#### [Collected data]
(* ===== verification/ImmGet.v ===== *)
(** * The command immget

    [immget] prints attributes of objects of the information model.  What it prints of the
    values is part of the memory of the process; the messages are left out. *)

From stdpp Require Import pretty.
From S2P Require Import Prelude CString World ImmLib ImmValues ImmSet.

Open Scope Z_scope.

Record GetT : Set := mkGet {
  g_immHandle : Z;
  g_accessorHandle : Z;
  g_immInitDone : bool;
  g_out : string
}.

Definition newGet : GetT := mkGet 0 0 false EmptyString.

Definition g_set_immHandle (x : Z) (m : GetT) : GetT := mkGet x (g_accessorHandle m) (g_immInitDone m) (g_out m).
Definition g_set_accessorHandle (x : Z) (m : GetT) : GetT := mkGet (g_immHandle m) x (g_immInitDone m) (g_out m).
Definition g_set_immInitDone (x : bool) (m : GetT) : GetT := mkGet (g_immHandle m) (g_accessorHandle m) x (g_out m).
Definition g_print (x : string) (m : GetT) : GetT :=
  mkGet (g_immHandle m) (g_accessorHandle m) (g_immInitDone m) (String.append (g_out m) x).

(** The object and the attribute of an argument. *)
Definition get_target (arg : string) : option (string * string) :=
  '(attr, obj) ← split_last ":" arg; Some (obj, attr).

Section immget.
Context `{FL : Floats} `{E : !ImmEnv FL}.

Abbreviation MI := (M (ImmProc (FL := FL) GetT)).

(** [getAttrValue]: what [printf] prints; a time is printed as an unsigned number. *)
Definition get_text (v : SaImmAttrValueT FL) : string :=
  match v with
  | VInt32 z | VUint32 z | VInt64 z | VUint64 z => pretty z
  | VTime z => pretty (u64 z)
  | VFloat f => printf_float f
  | VDouble d => printf_double d
  | VName n => c_str (n_value n)
  | VString s => s
  | VAny _ => "Unknown"
  end.

(** The values of an attribute: one is followed by a blank, several are separated. *)
Fixpoint separated (vs : list (SaImmAttrValueT FL)) : string :=
  match vs with
  | [] => EmptyString
  | [v] => get_text v
  | v :: vs => String.append (get_text v) (String ":" (separated vs))
  end.

Definition get_attr_text (vs : list (SaImmAttrValueT FL)) : string :=
  match vs with
  | [] => "<Empty>"
  | [v] => String.append (get_text v) " "
  | vs => separated vs
  end.

Definition get_initImm : MI SaAisErrorT :=
  '(error, h) ← initImmOm;
  iupd (g_set_immHandle h);;
  error ← (if is_ok error then
             '(error, a) ← initImmOmAccessor;
             iupd (g_set_accessorHandle a);;
             (if is_ok error then mret tt
              else _ ← finalizeImmOm h; mret tt);;
             mret error
           else mret error);
  iupd (g_set_immInitDone true);;
  mret error.

Definition get_finalizeImm : MI unit :=
  a ← imem g_accessorHandle;
  (if negb (a =? 0) then
     _ ← finalizeImmOmAccessor a; iupd (g_set_accessorHandle 0)
   else mret tt);;
  h ← imem g_immHandle;
  (if negb (h =? 0) then
     _ ← finalizeImmOm h; iupd (g_set_immHandle 0)
   else mret tt);;
  iupd (g_set_immInitDone false).

Definition getAttributs (objectName attributeName : string) : MI SaAisErrorT :=
  '(error, attributes) ← imm (AccessorGet (name_of objectName) attributeName);
  if negb (is_ok error) then mret error else
  iupd (g_print (foldr String.append EmptyString
    ((λ a, get_attr_text (attrValues a)) <$> filter (λ a, attrName a = attributeName) attributes)));;
  mret error.

(** [isValidArgument] on the copy of the argument, which has no end when it fills the
    buffer. *)
Definition get_validArgument (arg : string) : MI bool :=
  if (MAX_BUFF <=? String.length arg)%nat then undef
  else
    match strchr arg "=" with
    | None => mret false
    | Some (_, str) =>
        if negb (strstr str "=") || strstr str "," then mret (negb (2 <? tokens ":" false arg)%nat)
        else mret false
    end.

(** The loop over the arguments: one without a colon is passed over, a read that fails
    ends the loop. *)
Fixpoint get_loop (timeoutVal maxRetry : Z) (inputs : list string) : MI unit :=
  match inputs with
  | [] => mret tt
  | arg :: inputs =>
      match get_target arg with
      | Some (objName, attr) =>
          rc ← repeated timeoutVal maxRetry (getAttributs objName attr);
          if negb (is_ok rc) then get_finalizeImm else get_loop timeoutVal maxRetry inputs
      | None => get_loop timeoutVal maxRetry inputs
      end
  end.

(** The loop over the command line: the inputs and the limits, or what [main] returns. *)
Fixpoint get_args (args : list string) (inputs : list string) (retry timeout : Z)
    : MI (Z + list string * Z * Z) :=
  match args with
  | [] => mret (inr (inputs, retry, timeout))
  | arg :: rest =>
      match set_option arg with
      | Some isRetry =>
          match rest with
          | value :: rest =>
              if isInteger value then
                if (isRetry : bool) then get_args rest inputs (atoi value) timeout
                else get_args rest inputs retry (atoi value)
              else mret (inl 1)
          | [] => mret (inl 1)
          end
      | None =>
          ok ← get_validArgument arg;
          if negb ok then mret (inl (-1)) else get_args rest (inputs ++ [arg]) retry timeout
      end
  end.

Definition get_program (args : list string) : MI Z :=
  match args with
  | [] => mret 1
  | _ =>
      parsed ← get_args args [] 1 60;
      match parsed with
      | inl code => mret code
      | inr (inputs, retry, timeout) =>
          rc ← get_initImm;
          if negb (is_ok rc) then mret 1 else
          get_loop timeout retry inputs;;
          get_finalizeImm;;
          mret 0
      end
  end.

Definition get_destroy : MI unit :=
  open ← imem g_immInitDone;
  if (open : bool) then get_finalizeImm else mret tt.

Definition immget_main (args : list string) : MI Z :=
  r ← get_program args; get_destroy;; mret r.
End immget.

#### [TASK STATEMENT]
The response must hold only the lines above from the line with "value :: rest =>" through the line with "get_loop timeout retry inputs;;", each copied exactly, both ends kept.

#### [COMPLETED EXERCISE]
          | value :: rest =>
              if isInteger value then
                if (isRetry : bool) then get_args rest inputs (atoi value) timeout
                else get_args rest inputs retry (atoi value)
              else mret (inl 1)
          | [] => mret (inl 1)
          end
      | None =>
          ok ← get_validArgument arg;
          if negb ok then mret (inl (-1)) else get_args rest (inputs ++ [arg]) retry timeout
      end
  end.

Definition get_program (args : list string) : MI Z :=
  match args with
  | [] => mret 1
  | _ =>
      parsed ← get_args args [] 1 60;
      match parsed with
      | inl code => mret code
      | inr (inputs, retry, timeout) =>
          rc ← get_initImm;
          if negb (is_ok rc) then mret 1 else
          get_loop timeout retry inputs;;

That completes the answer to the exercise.